Think about each decision you make over the course of a day. How does one decision lead to the next and then to the one that follows? Seemingly, there is an infinite number of outcomes, each dependent on a pattern of choices. That’s the concept that University of Georgia researcher Hartmut Koenitz studies through digital interactive narrative.
“What I’m talking about is a narrative that’s dynamic, that can adjust to your actions as a user, as the audience,” explained Koenitz, an assistant professor of mass media arts in the Grady College of Journalism and Mass Communication.
Interactive narrative isn’t an altogether new concept: oral storytellers throughout history have molded their craft based on any number of variables, he said. But digital media has the ability to alter a story arc in a very different way.
“Digital media makes it possible to create a narrative that can react automatically and really reflect what a user does in a virtual world,” he said.

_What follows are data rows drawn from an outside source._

(** * museumcode: a shallow embedding of the photogrammetry pipeline

    The development follows the layout of the repository:

    - [Py]               the fragment of the Python runtime the code relies on
                         (exceptions, [str.upper]/[str.lower]/[str.endswith],
                         attribute lookup on a class or module, [try]/[except],
                         [f"{n}"] on integers);
    - [Util]             [util/util.py] ([MaskingOptions]);
    - [ProcessingTools]  [processing/processingTools.py] ([ptsToClockwiseRect]);
    - [ImageProcessing]  [processing/image_processing.py] ([build_masks],
                         [process_image], [get_exif_data], [findGray],
                         [get_color_card_from_image]);
    - [ModelHelpers]     [photogrammetry/ModelHelpers.py];
    - [MetashapeTools]   [photogrammetry/MetashapeTools.py] ([reorient_model],
                         [build_basic_model]).

    Python floats are modelled by exact rationals ([Q]): the code under study
    only multiplies by constants and compares, so rounding is left out.
    Strings are byte strings; case conversion is the ASCII one.

    The reconstruction engine, the imaging libraries and the file system are
    outside the repository.  Their objects are modelled by the attributes the
    code reads and writes, their results are parameters ([Engine], [FsEnv],
    [ExifTags], [World]), and every call the orchestration makes is recorded
    as an [Event].  Informational logging, console output and the timing
    statistics are left out; warnings are recorded. *)

From Stdlib Require Import ZArith QArith Qround List String Ascii Bool Arith Lia Lqa.
From Stdlib Require Import Permutation Sorted DecimalString.
From Stdlib Require DecimalPos DecimalZ.
Import ListNotations.

Set Implicit Arguments.

(* ================================================================== *)
(** * The Python runtime fragment *)
(* ================================================================== *)

Module Py.

(** The exceptions the modelled code can raise. *)
Inductive PyError : Type :=
| AttributeError
| TypeError
| KeyError
| IndexError
| ValueError
| OSError
| RuntimeError
| Nontermination. (* a loop of the source ran past the model's fuel *)

(** A computation either returns or raises. *)
Inductive result (A : Type) : Type :=
| Ok (a : A)
| Raise (e : PyError).

Arguments Ok {A} a.
Arguments Raise {A} e.

Definition bind {A B : Type} (m : result A) (k : A -> result B) : result B :=
  match m with
  | Ok a => k a
  | Raise e => Raise e
  end.

Definition of_option {A : Type} (e : PyError) (o : option A) : result A :=
  match o with
  | Some a => Ok a
  | None => Raise e
  end.

(** ** Strings *)

Definition upper_ascii (c : ascii) : ascii :=
  let n := nat_of_ascii c in
  if (97 <=? n)%nat && (n <=? 122)%nat then ascii_of_nat (n - 32) else c.

Definition lower_ascii (c : ascii) : ascii :=
  let n := nat_of_ascii c in
  if (65 <=? n)%nat && (n <=? 90)%nat then ascii_of_nat (n + 32) else c.

Fixpoint map_string (f : ascii -> ascii) (s : string) : string :=
  match s with
  | EmptyString => EmptyString
  | String c r => String (f c) (map_string f r)
  end.

(** [str.upper] and [str.lower]. *)
Definition upper : string -> string := map_string upper_ascii.
Definition lower : string -> string := map_string lower_ascii.

Fixpoint prefixb (p l : list ascii) : bool :=
  match p, l with
  | [], _ => true
  | _ :: _, [] => false
  | a :: p', b :: l' => Ascii.eqb a b && prefixb p' l'
  end.

(** [s.endswith(suffix)]: the reversed suffix starts the reversed string. *)
Definition endswith (s suffix : string) : bool :=
  prefixb (rev (list_ascii_of_string suffix)) (rev (list_ascii_of_string s)).

(** [f"{n}"] for an integer [n]. *)
Definition str_of_Z (n : Z) : string := NilZero.string_of_int (Z.to_int n).

(** Python's ASCII white space, as [str.split()] sees it. *)
Definition is_space (c : ascii) : bool :=
  let n := nat_of_ascii c in
  ((9 <=? n)%nat && (n <=? 13)%nat) || ((28 <=? n)%nat && (n <=? 32)%nat).

(** [s.split()]: the maximal runs of non-blank characters.  [cur] is the run
    being read, reversed. *)
Fixpoint split_from (cur : list ascii) (l : list ascii) : list string :=
  let flush (k : list string) :=
    match cur with
    | [] => k
    | _ :: _ => string_of_list_ascii (rev cur) :: k
    end in
  match l with
  | [] => flush []
  | c :: r => if is_space c then flush (split_from [] r) else split_from (c :: cur) r
  end.

Definition split (s : string) : list string :=
  split_from [] (list_ascii_of_string s).

(** [int(s)] on a decimal literal with an optional sign; anything else is a
    [ValueError]. *)
Definition int_of_str (s : string) : result Z :=
  match s with
  | String "+"%char r =>
      match NilZero.uint_of_string r with
      | Some u => Ok (Z.of_uint u)
      | None => Raise ValueError
      end
  | _ =>
      match NilZero.int_of_string s with
      | Some d => Ok (Z.of_int d)
      | None => Raise ValueError
      end
  end.

(** ** Attribute lookup on a class of integer constants *)

Definition PyClass : Type := list (string * Z).

Fixpoint getattr (cls : PyClass) (name : string) : result Z :=
  match cls with
  | [] => Raise AttributeError
  | (n, v) :: rest => if String.eqb n name then Ok v else getattr rest name
  end.

(** ** Attribute lookup on a module, and [try]/[except] *)

(** [module.name] on a module that binds [names] at top level. *)
Definition module_getattr (names : list string) (name : string) : result unit :=
  if existsb (String.eqb name) names then Ok tt else Raise AttributeError.

(** [try: body] / [except Exception as e: handler(e)].  Running out of fuel
    is no exception of the program and is not caught. *)
Definition try_except {A : Type} (body : result A) (handler : PyError -> result A)
  : result A :=
  match body with
  | Ok a => Ok a
  | Raise Nontermination => Raise Nontermination
  | Raise e => handler e
  end.

End Py.

Import Py.

Declare Scope py_scope.
Delimit Scope py_scope with py.
Notation "x <- m ;; k" := (Py.bind m (fun x => k))
  (at level 61, m at next level, right associativity) : py_scope.
Local Open Scope py_scope.
Lemma details_loop (m : gmap string (list Vulnerability))
    (ss : list string) (out : list htmlWrite) :
  foldl (λ out severity,
           match m !! severity with
           | Some vulns =>
               foldl (λ out vuln, out ++ writeVulnerability severity vuln)
                     out vulns
           | None => out
           end) out ss
  = out ++ flat_map (λ s, match m !! s with
                          | Some l => flat_map (writeVulnerability s) l
                          | None => []
                          end) ss.
Proof.
  revert out. induction ss as [|s ss IH]; intros out; simpl.
  - by rewrite app_nil_r.
  - rewrite IH. destruct (m !! s); simpl.
    + by rewrite vulnerability_loop, <- app_assoc.
    + done.
Qed.

Lemma writeSummary_cards (vulns : list Vulnerability) :
  writeSummary (groupBySeverity vulns) = cards vulns.
Proof.
  unfold writeSummary, cards. rewrite summary_loop. simpl.
  rewrite !groupBySeverity_lookup.
  repeat match goal with
         | |- context [withSeverity ?s vulns] => destruct (withSeverity s vulns)
         end; done.
Qed.

Lemma writeDetails_details (vulns : list Vulnerability) :
  writeDetails (groupBySeverity vulns) = details vulns.
Proof.
  unfold writeDetails, details. rewrite details_loop. simpl.
  rewrite !groupBySeverity_lookup.
  repeat match goal with
         | |- context [withSeverity ?s vulns] => destruct (withSeverity s vulns)
         end; done.
Qed.

(** Dropping the vulnerabilities whose severity is not displayed leaves
    those of each displayed severity as they were. *)
Lemma withSeverity_displayed (s : string) (vulns : list Vulnerability) :
  s ∈ severityOrder →
  withSeverity s (filter (λ v, Severity v ∈ severityOrder) vulns)
  = withSeverity s vulns.
Proof.
  intros Hs. unfold withSeverity. rewrite list_filter_filter.
  apply list_filter_iff. intros v. split; [by intros [-> _]|].
  intros ->. done.
Qed.

Lemma fixed_version_line (s f : string) (v : Vulnerability) :
  FixedVersionLine f ∈ writeVulnerability s v
  ↔ f = FixedVersion v ∧ FixedVersion v ≠ "".
Proof.
  unfold writeVulnerability.
  destruct (String.eqb_spec (FixedVersion v) "") as [Heq|Hne]; simpl.
  - rewrite !elem_of_cons, elem_of_nil. split.
    + intros [H|[H|[]]]; discriminate.
    + intros [_ H]. done.
  - rewrite !elem_of_cons, elem_of_nil. split.
    + intros [H|[H|[H|[]]]]; try discriminate. by injection H as ->.
    + intros [-> _]. right; left. done.
Qed.

Definition unknownVuln : Vulnerability :=
  {| VulnerabilityID := "CVE-2024-0001"; PkgName := "zlib";
     InstalledVersion := "1.2.11"; FixedVersion := ""; Severity := "UNKNOWN";
     Title := "zlib: heap overflow"; Description := "d" |}.

(** The report of a single UNKNOWN finding has an empty detail section:
    no write mentions the finding. *)
Lemma unknown_absent_from_details :
  writeReport "docktor-1" "now" [unknownVuln]
  = [Header "docktor-1" "now"; SummaryEnd; Footer]
  ∧ ¬ (∃ class,
         VulnOpen class (Title unknownVuln) (PkgName unknownVuln)
                  (InstalledVersion unknownVuln)
         ∈ writeReport "docktor-1" "now" [unknownVuln]).
Proof.
  assert (writeReport "docktor-1" "now" [unknownVuln]
          = [Header "docktor-1" "now"; SummaryEnd; Footer]) as Heq
    by (vm_compute; reflexivity).
  split; [exact Heq|]. rewrite Heq. intros [class Hin].
  rewrite !elem_of_cons, elem_of_nil in Hin.
  destruct Hin as [H|[H|[H|[]]]]; discriminate.
Qed.

(** C7 (amended). The report groups the findings by severity in the
    order CRITICAL, HIGH, MEDIUM, LOW: one card for each of these that
    occurs, with the number of its findings, then the detail blocks of
    the findings of each in report order.  Findings of any other
    severity, UNKNOWN among them, appear neither in a card nor in the
    detail section.  A detail block has a fixed-version line exactly when
    the fixed version is not empty. *)
Theorem writeReport_by_severity
    (buildID generated : string) (vulns : list Vulnerability) :
  writeReport buildID generated vulns
  = [Header buildID generated] ++ cards vulns ++ [SummaryEnd]
    ++ details vulns ++ [Footer]
  ∧ writeReport buildID generated vulns
    = writeReport buildID generated
        (filter (λ v, Severity v ∈ severityOrder) vulns)
  ∧ (∀ s f v, FixedVersionLine f ∈ writeVulnerability s v
              ↔ f = FixedVersion v ∧ FixedVersion v ≠ "").
Proof.
  assert (∀ vs, writeReport buildID generated vs
                = [Header buildID generated] ++ cards vs ++ [SummaryEnd]
                  ++ details vs ++ [Footer]) as Hshape.
  { intros vs. unfold writeReport.
    by rewrite writeSummary_cards, writeDetails_details. }
  split; [apply Hshape|split].
  - rewrite !Hshape. unfold cards, details, severityOrder. simpl.
    rewrite !withSeverity_displayed
      by (unfold severityOrder; rewrite !elem_of_cons; tauto).
    done.
  - apply fixed_version_line.
Qed.

End ReportFacts.

(* ================================================================== *)
(** ** Properties of the polling loop *)
(* ================================================================== *)

Module PollerFacts.
Import Gcp.

Section Loop.
Variable getOperation : nat → Operation + error.
Variable abort : error → outcome.
Variable finish : Operation → outcome.

Abbreviation loop := (run getOperation abort finish).

(** The first [k] status requests succeed and report [done = false]. *)
Definition pending (k : nat) : Prop :=
  ∀ i, (i < k)%nat → ∃ op, getOperation i = inl op ∧ Done op = false.

(** The loop after [k] requests that all found the job unfinished. *)
Definition polling (k : nat) : poller outcome :=
  {| samples := k;
     slept := 5 * Z.of_nat k;
     trace := flat_map (λ i, [Sample i; Sleep 5]) (seq 0 k);
     returned := None |}.

Lemma loop_S (fuel : nat) :
  loop (S fuel) = iteration getOperation abort finish (loop fuel).
Proof. reflexivity. Qed.

Lemma loop_pending (k : nat) : pending k → loop k = polling k.
Proof.
  induction k as [|k IH]; intros Hp; [done|].
  rewrite loop_S, IH by (intros i Hi; apply Hp; lia).
  destruct (Hp k) as (op & Hget & Hdone); [lia|].
  unfold iteration, polling. cbn [samples slept trace returned].
  rewrite Hget, Hdone, seq_S, flat_map_app. simpl flat_map.
  f_equal. lia.
Qed.

Lemma loop_returned (n m : nat) (r : outcome) :
  returned (loop n) = Some r → (n ≤ m)%nat → loop m = loop n.
Proof.
  intros Hret Hle. induction Hle as [|m Hle IH]; [done|].
  rewrite loop_S, IH. unfold iteration. by rewrite Hret.
Qed.

(** The loop when request [k] is the first to report [done = true]. *)
Lemma loop_done (k : nat) (op : Operation) :
  pending k → getOperation k = inl op → Done op = true →
  loop (S k) =
    {| samples := S k;
       slept := 5 * Z.of_nat k;
       trace := flat_map (λ i, [Sample i; Sleep 5]) (seq 0 k) ++ [Sample k];
       returned := Some (finish op) |}.
Proof.
  intros Hp Hget Hdone. rewrite loop_S, (loop_pending k Hp).
  unfold iteration, polling. cbn [samples slept trace returned].
  by rewrite Hget, Hdone.
Qed.

(** C8. While the job is unfinished every status request is followed by
    one sleep of 5 seconds; the request that finds [done = true] is
    followed by no sleep and by no further request.  When that is the
    third request, after two sleeps, the loop goes from [Submitted]
    through [Running] to [Succeeded], given that the results are
    retrieved. *)
Theorem poll_fixed_interval (k : nat) (op : Operation) :
  pending k → getOperation k = inl op → Done op = true →
  (∀ j, (j ≤ k)%nat → loop j = polling j)
  ∧ (∀ fuel, (k < fuel)%nat →
       loop fuel =
         {| samples := S k;
            slept := 5 * Z.of_nat k;
            trace := flat_map (λ i, [Sample i; Sleep 5]) (seq 0 k) ++ [Sample k];
            returned := Some (finish op) |})
  ∧ (k = 2%nat → ∀ result disk, finish op = (inl result, disk) →
       phase <$> (loop <$> [0; 1; 2; 3]%nat)
       = [PollerSpec.Submitted; PollerSpec.Running; PollerSpec.Running;
          PollerSpec.Succeeded]).
Proof.
  intros Hp Hget Hdone. split; [|split].
  - intros j Hj. apply loop_pending. intros i Hi. apply Hp. lia.
  - intros fuel Hfuel. rewrite <- (loop_done k op Hp Hget Hdone).
    apply (loop_returned _ _ (finish op)); [|lia].
    by rewrite (loop_done k op Hp Hget Hdone).
  - intros -> result disk Hfin.
    change (phase <$> (loop <$> [0; 1; 2; 3]%nat))
      with [phase (loop 0); phase (loop 1); phase (loop 2); phase (loop 3)].
    rewrite (loop_done 2 op Hp Hget Hdone).
    rewrite !loop_pending by (intros i Hi; apply Hp; lia).
    unfold phase; simpl. by rewrite Hfin.
Qed.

As a PhD student in Digital Media at the Georgia Institute of Technology nearly a decade ago, Koenitz began building an authoring tool called the Advanced Stories Authoring and Presentation System (ASAPS) for the purpose of creating and studying the internal structure of interactive narrative works. Since, he’s also developed a playback engine compatible with Windows, Macs and, most recently, iPads.
“The advantage of having my own authoring tool is, first of all, I can add functionality and react to ideas coming from users,” he said. “But I can also use it for research by looking at aesthetic and pragmatic aspects, compare the structures, or investigate questions of the overall form, such as genre. Having full access means I can really deeply analyze everything that goes on, something that is usually not possible when analyzing commercial products.”
More than 100 interactive narratives have already been created using ASAPS, many of which were made by students in the Grady College, where Koenitz has taught since 2011.
Users of ASAPS select and combine various atomic narrative units, or “beats,” to build their own interactive stories. Beat types include static, flexible and procedural elements.
“There’s no preconceived idea of a structure in the system, and that’s important for me,” Koenitz said. “I’m interested in what kind of structures can come out if I just give people building blocks…the whole idea is to give people ways to play and to experiment.”
Depending on a creator’s choices, each work can have a very different look and feel, ranging in visual style from hand-drawn to photographic, depicting everything between a horror narrative in the 1950e to a surrealist knowledge test.
One of the most extensive creations thus far, The Ship, is comprised of 370 beats and was made by a student over the course of a semester. It revolves around the story of a character suddenly appearing on a ship and having to uncover the plot step by step, Koenitz explained. Only slowly does the player learn that she was put there by a mischievous god in a battle for mystical ferry to the afterlife.
Interactive narrative has a wide range of uses that extends beyond video gaming for entertainment value. The technology can be adapted for educational uses in narrative training scenarios. It can be also used in simulators to measure performance or teach skills.
One such example is a student project called Wild Things aimed at teaching young children healthy eating habits. It was created by a group in a class Koenitz taught in the New Media Institute, which is housed in Grady College. A player selects from a variety of foods and sees how each snack choice impacts the child character. For choosing the healthier option, like picking water over soda, the player is rewarded.
Koenitz travels internationally giving presentations about the theory and practice of digital interactive narrative and demonstrating ASAPS. Professors at universities in countries around the world including Denmark and Singapore have begun using the software in their instruction.
In addition to its application to higher education, Koenitz recognizes that ASAPS and the works created by it have some commercial appeal.
Last spring, he and fellow members of the Games & Narrative Group, a team of international researchers, launched in the iTunes store their first app called Breaking Points. Built with ASAPS, the free app for iPads follows a female protagonist’s daily routine, allowing a player to make choices for her which result in different endings to her day.
“Breaking Points is a narrative about a young women unhappy about her daily routine. The player can make small changes and see how these decisions accumulate and change aspects of her day. The work is an exploration of choices and consequences, of the concept of chaos theory and alternate life paths. The point is in exploration, not in winning or losing,” Koenitz explained. He plans to release other titles through iTunes in the future.
A point of future expansion for ASAPS is in “physical narratives” that will use sensor information (GPS/location, accelerometer, etc.) as triggers and switches to propel stories forward. “The multiple lives of Walter B.,” an artwork by Koenitz accepted for the ArtChi workshop in Seoul, will be the first incarnation of this new addition.
To view and play a selection of interactive narratives made with ASAPS, visit http://advancedstories.net/. Educational institutions or individuals interested in accessing the ASAPS software should email Hartmut Koenitz at firstname.lastname@example.org.
Koenitz is also the lead editor of an upcoming collection of scholarly essays titled “Interactive Digital Narrative – History, Theory and Practice“, Routledge Studies in European Communication Research and Education.